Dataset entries
(** * pyrx: the Rx schema compiler and its fourteen core validators

    A shallow embedding of [src/pyrx.py] (the Python 3 branch of the module:
    [string_types = (str,)], [num_types = (float, int)]).

    - JSON-like data is the inductive [value]; a Python [dict] is an
      association list in insertion order, [d\[k\]] and [d.get(k)] read the
      binding of [k], [d\[k\] = v] updates it in place or appends it.
    - An exception is a value of [error]; code that can raise returns
      [result A].
    - [Factory.make_schema] recurses through learned aliases, so it takes a
      recursion budget and returns [None] when the budget is used up.
    - Text is modelled as ASCII [string]s; a sequence is a [list] (JSON-like
      data has no [tuple]), and the keys of a mapping are strings. *)

From Stdlib Require Import ZArith QArith List String Ascii Bool Lia.
Import ListNotations.
Set Warnings "-register-all".
Open Scope string_scope.
Open Scope Z_scope.

(** ** Exceptions *)

Inductive error : Type :=
| RxError (msg : string)
| KeyError (key : string)
| ValueError (msg : string)
| TypeError
| AttributeError
| IndexError.

Inductive result (A : Type) : Type :=
| Ok (a : A)
| Err (e : error).
Arguments Ok {A} a.
Arguments Err {A} e.

Definition bind {A B : Type} (m : result A) (k : A -> result B) : result B :=
  match m with
  | Ok a => k a
  | Err e => Err e
  end.

Declare Scope res_scope.
Delimit Scope res_scope with res.
Notation "x <- m ;; k" := (bind m (fun x => k))
  (at level 61, m at next level, right associativity) : res_scope.
Notation "'raise_if' c 'then' e ;; k" := (if c then Err e else k)
  (at level 61, c at next level, e at next level, right associativity) : res_scope.
Open Scope res_scope.

(** ** Numbers

    A Python [float] is NaN, an infinity or a finite double; every finite
    double is a rational, and Python compares [int] with [float] by exact
    value, so a finite float carries its value in [Q]. *)

Inductive pyfloat : Type :=
| FNan
| FInf (negative : bool)
| FFin (q : Q).

Inductive number : Type :=
| NInt (z : Z)
| NFloat (f : pyfloat).

Definition float_of (n : number) : pyfloat :=
  match n with
  | NInt z => FFin (inject_Z z)
  | NFloat f => f
  end.

(** Three-way comparison; [None] when an operand is NaN (every ordering
    test on NaN is false). *)
Definition float_cmp (a b : pyfloat) : option comparison :=
  match a, b with
  | FNan, _ | _, FNan => None
  | FInf true, FInf true => Some Eq
  | FInf true, _ => Some Lt
  | FInf false, FInf false => Some Eq
  | FInf false, _ => Some Gt
  | FFin _, FInf true => Some Gt
  | FFin _, FInf false => Some Lt
  | FFin p, FFin q => Some (Qcompare p q)
  end.

Definition num_cmp (a b : number) : option comparison :=
  match a, b with
  | NInt x, NInt y => Some (Z.compare x y)
  | _, _ => float_cmp (float_of a) (float_of b)
  end.

Definition num_lt (a b : number) : bool :=
  match num_cmp a b with Some Lt => true | _ => false end.
Definition num_le (a b : number) : bool :=
  match num_cmp a b with Some Lt | Some Eq => true | _ => false end.
Definition num_gt (a b : number) : bool :=
  match num_cmp a b with Some Gt => true | _ => false end.
Definition num_ge (a b : number) : bool :=
  match num_cmp a b with Some Gt | Some Eq => true | _ => false end.
Definition num_eq (a b : number) : bool :=
  match num_cmp a b with Some Eq => true | _ => false end.
(** [a != b] *)
Definition num_ne (a b : number) : bool := negb (num_eq a b).

(** [n % 1 != 0]: false on every [int]; on a float the remainder is zero
    exactly when the float is finite and integral (the remainder of an
    infinity or of NaN is NaN, which differs from 0). *)
Definition mod1_nonzero (n : number) : bool :=
  match n with
  | NInt _ => false
  | NFloat (FFin q) => negb (Z.eqb (Z.modulo (Qnum q) (Zpos (Qden q))) 0)
  | NFloat _ => true
  end.

(** ** JSON-like values *)

Inductive value : Type :=
| VNone
| VBool (b : bool)
| VInt (z : Z)
| VFloat (f : pyfloat)
| VStr (s : string)
| VList (items : list value)
| VDict (entries : list (string * value)).

(** [isinstance(v, num_types) and not isinstance(v, bool)], with the number. *)
Definition as_num (v : value) : option number :=
  match v with
  | VInt z => Some (NInt z)
  | VFloat f => Some (NFloat f)
  | _ => None
  end.

(** What the ordering operators see on their right: [bool] is a subclass of
    [int], anything else than a number cannot be ordered against a number. *)
Definition as_ordered (v : value) : option number :=
  match v with
  | VBool b => Some (NInt (if b then 1 else 0))
  | VInt z => Some (NInt z)
  | VFloat f => Some (NFloat f)
  | _ => None
  end.

(** Truth value of an object in a condition. *)
Definition truthy (v : value) : bool :=
  match v with
  | VNone => false
  | VBool b => b
  | VInt z => negb (Z.eqb z 0)
  | VFloat f => num_ne (NFloat f) (NInt 0)
  | VStr s => negb (String.eqb s EmptyString)
  | VList l => match l with [] => false | _ => true end
  | VDict d => match d with [] => false | _ => true end
  end.

(** ** Dictionaries *)

Section Dict.
Context {V : Type}.

Fixpoint dict_get (d : list (string * V)) (k : string) : option V :=
  match d with
  | [] => None
  | (k', v) :: d' => if String.eqb k k' then Some v else dict_get d' k
  end.

Fixpoint dict_set (d : list (string * V)) (k : string) (v : V) : list (string * V) :=
  match d with
  | [] => [(k, v)]
  | (k', v') :: d' =>
      if String.eqb k k' then (k, v) :: d' else (k', v') :: dict_set d' k v
  end.

Definition dict_keys (d : list (string * V)) : list string := map fst d.
Definition dict_values (d : list (string * V)) : list V := map snd d.

Definition dict_has (d : list (string * V)) (k : string) : bool :=
  match dict_get d k with Some _ => true | None => false end.

(** [d\[k\]] *)
Definition dict_item (d : list (string * V)) (k : string) : result V :=
  match dict_get d k with
  | Some v => Ok v
  | None => Err (KeyError k)
  end.
End Dict.

Definition str_in (k : string) (ks : list string) : bool :=
  existsb (String.eqb k) ks.

(** [set(ks) <= set(allowed)] *)
Definition keys_within (ks allowed : list string) : bool :=
  forallb (fun k => str_in k allowed) ks.


(** ** Short-circuit loops

    [for x in xs: if not f(x): return False] followed by [return True], and
    its dual; an exception raised by [f] leaves the loop. *)

Section Loops.
Context {A : Type} (f : A -> result bool).

Fixpoint all_checks (xs : list A) : result bool :=
  match xs with
  | [] => Ok true
  | x :: xs' => b <- f x ;; if b then all_checks xs' else Ok false
  end.

Fixpoint any_checks (xs : list A) : result bool :=
  match xs with
  | [] => Ok false
  | x :: xs' => b <- f x ;; if b then Ok true else any_checks xs'
  end.
End Loops.

Section Positional.
Context {A B : Type} (f : A -> B -> result bool).

(** [for i in range(0, len(cs)): if not cs\[i\].check(xs\[i\]): return False] *)
Fixpoint each_checks (cs : list A) (xs : list B) : result bool :=
  match cs, xs with
  | [], _ => Ok true
  | _ :: _, [] => Err IndexError
  | c :: cs', x :: xs' => b <- f c x ;; if b then each_checks cs' xs' else Ok false
  end.
End Positional.

(** ** Range predicate ([Util.make_range_check])

    The closure returned by [make_range_check] is its captured dictionary
    [range]; [check_range] is the body of the closure.  Every caller passes
    a number as [value] (an [int] or [float] that went through the
    [isinstance] test, or a [len]). *)

Definition range_dict : Type := list (string * value).

Definition range_keys : list string := ["min"; "max"; "min-ex"; "max-ex"].

Fixpoint copy_range (entries : list string) (opt range : list (string * value))
  : result range_dict :=
  match entries with
  | [] => Ok range
  | entry :: entries' =>
      raise_if negb (str_in entry range_keys)
        then ValueError "illegal argument to make_range_check" ;;
      v <- dict_item opt entry ;;
      copy_range entries' opt (dict_set range entry v)
  end.

Definition make_range_check (opt : value) : result range_dict :=
  match opt with
  | VDict d => copy_range (dict_keys d) d []
  | _ => Err AttributeError
  end.

(** [range.get(key) is not None and op(value, range\[key\])] *)
Definition bound_hit (range : range_dict) (key : string)
    (op : number -> number -> bool) (value : number) : result bool :=
  match dict_get range key with
  | None | Some VNone => Ok false
  | Some b =>
      match as_ordered b with
      | Some m => Ok (op value m)
      | None => Err TypeError
      end
  end.

Definition check_range (range : range_dict) (value : number) : result bool :=
  lo <- bound_hit range "min" num_lt value ;;
  if lo then Ok false else
  lo_ex <- bound_hit range "min-ex" num_le value ;;
  if lo_ex then Ok false else
  hi_ex <- bound_hit range "max-ex" num_ge value ;;
  if hi_ex then Ok false else
  hi <- bound_hit range "max" num_gt value ;;
  if hi then Ok false else
  Ok true.
(** DataFrame.squeeze(): a one-row frame becomes that row.  The cells of a
    row of the model keep their types; pandas turns the cells of a row that
    is all numbers (a table without text column, with a float target) into
    floats, which the model does not represent. *)
Definition squeeze (df : DataFrame) : pyval :=
  match df with
  | [r] => PSeries r
  | _ => PFrame df
  end.

(** ** The dataset object *)

Inductive Variant :=
| SemanticMatchingDataset (p_txt_aug : Q)
| PreferenceDiscrimDataset (discrim_size : Z)
| PDAblation2Dataset (discrim_size : Z)
| SemanticMatchingEvalDataset
| PreferenceDiscrimEvalDataset (discrim_size : Z).

Record Dataset := mkDataset {
  variant : Variant;
  meta : loc;                               (* self.meta *)
  meta_access_by_plan_id : gmap Z loc;      (* plan_id -> the group's frame *)
  unique_plan_ids : list Z;
  img_dir : string;
  sampling_method : string
}.

Definition with_meta (l : loc) (self : Dataset) : Dataset :=
  mkDataset (variant self) l (meta_access_by_plan_id self)
            (unique_plan_ids self) (img_dir self) (sampling_method self).

(** ** binary64 *)

Definition pow2 (e : Z) : Q := (2 ^ e)%Q.

(** floor (log2 x), for x > 0. *)
Definition binade (x : Q) : Z :=
  let l := (Z.log2 (Qnum x) - Z.log2 (Z.pos (Qden x)))%Z in
  if Qle_bool (pow2 l) x then l else (l - 1)%Z.

(** Round to the nearest integer, ties to even. *)
Definition rint (x : Q) : Z :=
  let f := Qfloor x in
  match (x - inject_Z f ?= 1 # 2)%Q with
  | Lt => f
  | Eq => if Z.even f then f else (f + 1)%Z
  | Gt => (f + 1)%Z
  end.

(** The exponent of the last place of x > 0: 53 significant bits, and
    nothing finer than 2^-1074 (the subnormal numbers). *)
Definition quantum (x : Q) : Z := Z.max (-1074) (binade x - 52).

Definition b64_abs (x : Q) : Q :=
  (inject_Z (rint (x / pow2 (quantum x))) * pow2 (quantum x))%Q.

(** The binary64 number nearest to [x].  A result of 2^1024 or more stands
    for inf; the sums of this program stay below it whenever the scores are
    binary64 numbers themselves. *)
Definition b64 (x : Q) : Q :=
  match (x ?= 0)%Q with
  | Eq => 0%Q
  | Gt => b64_abs x
  | Lt => (- b64_abs (- x))%Q
  end.

(** plan[self.target].values + np.random.uniform(size=len(plan)) * 1e-8:
    the literal 1e-8 is the binary64 number nearest to it, the product and
    the sum are rounded. *)
Definition epsilon : Q := 1 # 100000000.

Definition jitter (df : DataFrame) (noise : list Q) : list Q :=
  zip_with (fun r u => b64 (score r + b64 (u * b64 epsilon))) df noise.

(** plan["weight"] = ...: the write goes into the object [plan] refers to. *)
Definition write_weight (plan : loc) : M DataFrame :=
  df ← load plan;
  noise ← uniform (length df);
  let wdf := assign_weight (jitter df noise) df in
  _ ← store plan wdf;
  mret wdf.

(** plan.sample(n=k, weights="weight") followed by the selection of the rows
    at the maximum weight of the draw. *)
Definition draw_at_max (k : Z) (wdf : DataFrame) : M DataFrame :=
  ws ← column_weight wdf;
  drawn ← sample k (Some ws) wdf;
  dws ← column_weight drawn;
  mret (rows_at_max dws drawn).

(** plan_except_pos["weight"].max() - plan_except_pos["weight"] *)
Definition negative_weights (ws : list Q) : list Q :=
  match col_max ws with
  | Some m => (fun x => b64 (m - x)) <$> ws
  | None => []
  end.

(** pos_prod.index.item(): the label of a one-row frame. *)
Definition index_item (df : DataFrame) : M Z :=
  match df with
  | [r] => mret (label r)
  | _ => raise ValueError
  end.

Definition sample_prods (self : Dataset) (plan : loc) (n : Z) : M pyval :=
  if (n =? -1)%Z then
    df ← load plan;
    mret (PFrame (sort_values_target df))
  else if (n =? 1)%Z then
    if String.eqb (sampling_method self) "random" then
      df ← load plan;
      prod ← sample 1 None df;
      mret (squeeze prod)
    else if String.eqb (sampling_method self) "weighted" then
      wdf ← write_weight plan;
      prod ← draw_at_max 7 wdf;
      prod ← drop_weight prod;
      prod ← sample 1 None prod;
      mret (squeeze prod)
    else if String.eqb (sampling_method self) "sequential" then
      df ← load plan;
      prod ← sample 1 None (rows_at_max (score <$> df) df);
      mret (squeeze prod)
    else raise NotImplementedError
  else if (n >? 1)%Z then
    df ← load plan;
    if (Z.of_nat (length df) =? n)%Z then
      mret (PFrame (sort_values_target df))
    else if String.eqb (sampling_method self) "random" then
      prods ← sample n None df;
      (* self.target is a column of every frame of this model *)
      mret (PFrame (sort_values_target prods))
    else if String.eqb (sampling_method self) "weighted" then
      wdf ← write_weight plan;
      pos_prod ← draw_at_max 5 wdf;
      pos_prod ← sample 1 None pos_prod;
      l ← index_item pos_prod;
      plan_except_pos ← drop_label l wdf;
      ews ← column_weight plan_except_pos;
      neg_prods ← sample (n - 1) (Some (negative_weights ews)) plan_except_pos;
      prods ← sort_values_weight (pos_prod ++ neg_prods);
      prods ← drop_weight prods;
      mret (PFrame prods)
    else if String.eqb (sampling_method self) "sequential" then
      mret (PFrame (take (Z.to_nat n) (sort_values_target df)))
    else raise NotImplementedError
  else mret PNone.

(** ** Image files *)

Fixpoint ends_with_slash (s : string) : bool :=
  match s with
  | EmptyString => false
  | String c EmptyString => Ascii.eqb c "/"%char
  | String _ s' => ends_with_slash s'
  end.

(** os.path.join(a, b) on POSIX. *)
Definition path_join (a b : string) : string :=
  match b with
  | String c _ =>
      if Ascii.eqb c "/"%char then b
      else if String.eqb a "" then b
      else if ends_with_slash a then a +:+ b
      else a +:+ "/" +:+ b
  | EmptyString =>
      if String.eqb a "" then b
      else if ends_with_slash a then a
      else a +:+ "/"
  end.

(** f"{x}.jpg" *)
Definition jpg_name (x : Z) : string :=
  NilZero.string_of_int (Z.to_int x) +:+ ".jpg".

Definition img_path (dir : string) (x : Z) : string :=
  path_join dir (jpg_name x).

Definition isfile (fs : list string) (p : string) : bool :=
  bool_decide (p ∈ fs).

Definition get_files : M (list string) := fun w => (Ok (files w), w).

(** load_prod_img: the image stands for itself through its path; a missing
    file makes cv2.imread return None and cv2.cvtColor raise.  The path is
    the joined one: os.path.abspath needs the working directory, which is
    not part of the world, so the value of pri_path is not represented. *)
Definition load_prod_img (self : Dataset) (x : Z) : M string :=
  fs ← get_files;
  let p := img_path (img_dir self) x in
  if isfile fs p then mret p else raise Cv2Error.

(** ** Construction *)

Definition is_row_count (v : Variant) : bool :=
  match v with
  | SemanticMatchingDataset _ | SemanticMatchingEvalDataset => true
  | _ => false
  end.

(** __len__: len(self.meta) for the matching datasets,
    len(self.unique_plan_ids) for the discrimination ones. *)
Definition len (self : Dataset) : M nat :=
  if is_row_count (variant self)
  then m ← load (meta self); mret (length m)
  else mret (length (unique_plan_ids self)).

Definition verify_meta_data (self : Dataset) : M (bool * Dataset) :=
  m ← load (meta self);
  fs ← get_files;
  let cannot_found_samples :=
    List.filter (fun r => negb (isfile fs (img_path (img_dir self) (prod_id r)))) m in
  if 0 <? length cannot_found_samples then
    origin ← len self;
    let row_indices := label <$> cannot_found_samples in
    kept ← drop_labels row_indices m;
    l ← alloc (reset_index kept);
    let self' := with_meta l self in
    dropped ← len self';
    _ ← warn (mkWarning origin dropped);
    mret (false, self')
  else mret (true, self).

(** Series.unique(): the values in order of first appearance. *)
Definition unique (l : list Z) : list Z :=
  foldl (fun acc x => if existsb (Z.eqb x) acc then acc else acc ++ [x]) [] l.

(** dict(tuple(meta.groupby("plan_id"))): one new frame per key, the rows
    keep their labels and their order; keys come in ascending order. *)
Fixpoint alloc_groups (m : DataFrame) (keys : list Z) : M (gmap Z loc) :=
  match keys with
  | [] => mret ∅
  | k :: ks =>
      l ← alloc (List.filter (fun r => Z.eqb (plan_id r) k) m);
      g ← alloc_groups m ks;
      mret (<[k := l]> g)
  end.

Definition groupby_plan_id (m : DataFrame) : M (gmap Z loc) :=
  alloc_groups m (merge_sort Z.le (unique (plan_id <$> m))).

• **Brief**
What you return must be an exact retyping of the lines above starting at the line with "match (x - inject_Z f ?= 1 # 2)%Q with" and ending at the line with "nothing finer than", and nothing besides.

• **Answer section**
  match (x - inject_Z f ?= 1 # 2)%Q with
  | Lt => f
  | Eq => if Z.even f then f else (f + 1)%Z
  | Gt => (f + 1)%Z
  end.

(** The exponent of the last place of x > 0: 53 significant bits, and
    nothing finer than 2^-1074 (the subnormal numbers). *)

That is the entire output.